As soon as Stranger was left alone, he exited his private room to discover that all the rooms in the building were empty with no sign of the traveling family. He was soon met with the hosts in the main room, a married couple, and asked them, “Where’s everyone?”


“Who?” asked one of the hosts, seeming clueless.


“The family that arrived just before I did.”


“They didn’t want to stay anymore,” said the other host. “So, they left.”


“That’s unusual.”


“Why?” asked the hosts.


“It’s the middle of the night.”


The hosts were at a loss for words, staring at each other for answers. Tension rose between them and the stranger. Luckily, the governor arrived on the scene, breaking up the awkwardness.

“I have to inspect you,” said the governor, appearing like a normal old man; slow moving and slightly hunched over with a bad back.


The stranger nodded in agreement and the hosts left them alone.


The governor began patting the stranger down on the sides. The elderly man reached his hands under the feather coat and screamed.


The hosts barged into the main room to see the governor holding up his bleeding hands with a few missing fingers.


“Bring Thao Seng!” shouted the governor.


The stranger knew Thao Seng was the title for mayor in villages and towns, this was the next person in charge of these people.


The hosts rushed out of the front door and quickly returned with Thao Seng, a strong looking man with a wise appearance. He was immediately surprised that one of their own was successfully injured.


“What do we do?” asked the governor.


Thao Seng carefully approached the stranger and said, “It’s the law to inspect outsiders.”


The stranger spread his arms, willing to comply.


Thao Seng cautiously patted the stranger down while the governor and hosts nervously watched in the background. While going into the heavy vine and feather coat, Thao Seng reached behind the stranger’s legs and felt a sharp cut. Thao Seng instantly retracted his arms, but his hands were severed clear off at the wrists.

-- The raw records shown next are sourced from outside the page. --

(** A line of the ledger, of which there is one for a kind and a source. *)
Definition ledger_row (kind : LedgerKind.t) (source_id cycle_start : text) (quantity : Z) (db : Project.t) : option Project.t :=
  if (0 <? quantity)%Z && is_none (Project.ledger db !! (kind, source_id))
  then Some (Project.set_ledger <[(kind, source_id) := (cycle_start, quantity)]> db) else None.
Definition insert_ledger (kind : LedgerKind.t) (source_id cycle_start : text) (quantity : Z) : utx () :=
  statement UsageError.Unavailable (fun db =>
    db ← ok_or UsageError.Unavailable (ledger_row kind source_id cycle_start quantity db); Ok (tt, db)).
Definition insert_ledger_once (kind : LedgerKind.t) (source_id cycle_start : text) (quantity : Z) : utx bool :=
  statement UsageError.Unavailable (fun db =>
    if (quantity <=? 0)%Z then Err UsageError.Unavailable
    else match ledger_row kind source_id cycle_start quantity db with Some db => Ok (true, db) | None => Ok (false, db) end).

(** The counters of a month with more added, which must stay valid. *)
Definition cycle (db : Project.t) (cycle_start : text) : Cycle.t := default Cycle.zero (Project.cycles db !! cycle_start).
Definition count (cycle_start : text) (more : Cycle.t) : utx () :=
  statement UsageError.Unavailable (fun db =>
    let c := Cycle.add (cycle db cycle_start) more in
    if Cycle.valid c then Ok (tt, Project.set_cycles <[cycle_start := c]> db) else Err UsageError.Unavailable).

(** [apply_storage_delta]: a counter that is not reconciled yet stays as it is. *)
Definition storage_with (raw_delta symbol_delta : Z) (c : StorageCounter.t) : option StorageCounter.t :=
  match StorageCounter.reconciled_at c with
  | None => Some c
  | Some _ =>
      let raw := (StorageCounter.retained_raw_bytes c + raw_delta)%Z in
      let symbols := (StorageCounter.retained_symbol_bytes c + symbol_delta)%Z in
      if (0 <=? raw)%Z && (0 <=? symbols)%Z && is_i64 raw && is_i64 symbols
      then Some (StorageCounter.Mk raw symbols (StorageCounter.reconciled_at c)) else None
  end.
Definition apply_storage_delta (raw_delta symbol_delta : Z) : utx () :=
  statement UsageError.Unavailable (fun db =>
    c ← ok_or UsageError.Unavailable (c ← Project.storage db; storage_with raw_delta symbol_delta c);
    Ok (tt, Project.set_storage (Some c) db)).

(** [set_raw_delete_after]: an upload has one deadline, the first it was given. *)
Definition set_raw_delete_after (event_id object_id : text) (retention_days : Z) : utx () :=
  updated ← statement UsageError.Unavailable (fun db =>
    match Project.events db !! event_id, Project.objects db !! object_id with
    | Some e, Some o =>
        if bool_decide (CrashEvent.raw_object_id e = object_id) && is_none (RawObject.raw_delete_after o)
        then Ok (true, Project.set_objects <[object_id :=
               RawObject.set_delete_after (Some (CrashEvent.received_at e + days retention_days)%Z) o]> db)
        else Ok (false, db)
    | _, _ => Ok (false, db)
    end);
  lift (fail_if (negb updated) UsageError.Unavailable).

(** * Acceptance *)

Definition month (cycle_start : text) : utx text := select UsageError.Unavailable (fun _ => cycle_start).
Definition admitted (cycle_start : text) (version : Z) (outcome : Outcome.t) (next : Z) : Admittance.t :=
  {| Admittance.cycle_start := cycle_start; Admittance.policy_version := version; Admittance.outcome := outcome;
     Admittance.counted := true; Admittance.estimated := bool_decide (outcome = Outcome.Sampling);
     Admittance.accepted_events := next;
     Admittance.sampling_rate := if decide (outcome = Outcome.Sampling) then RAW_RESERVOIR_RATE else 1 |}.
Definition class_of (outcome : Outcome.t) : RetentionClass.t :=
  if decide (outcome = Outcome.Sampling) then RetentionClass.Pending else RetentionClass.Standard.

The hosts were hesitant to attack the stranger, and instead, they quickly coward out of the building alarming the others. Soon, every member of the strange tribe along with the mayor and governor ran for the forest, shouting to one another, “Go to the dark house!” Their bodies were morphing and changing as they drew close to a peculiar gourd that sprouted out of the earth. The stranger chased after them and witnessed the villagers diving into an opening of the gourd as if they all were sucked into the black hole. The stranger took out a dried corn cob and sealed the black hole of the gourd. Chattering came from inside the gourd , with the strange tribe blaming one another for their misfortune; loud roars overlapped over screeching noises.


The stranger, gifted as he was, knew these were demons trapped inside the gourd and that he was fortunate they feared him instead of challenging him; he was just one man against an entire herd of demons. He found a wide, flowing river and placed the gourd into the current.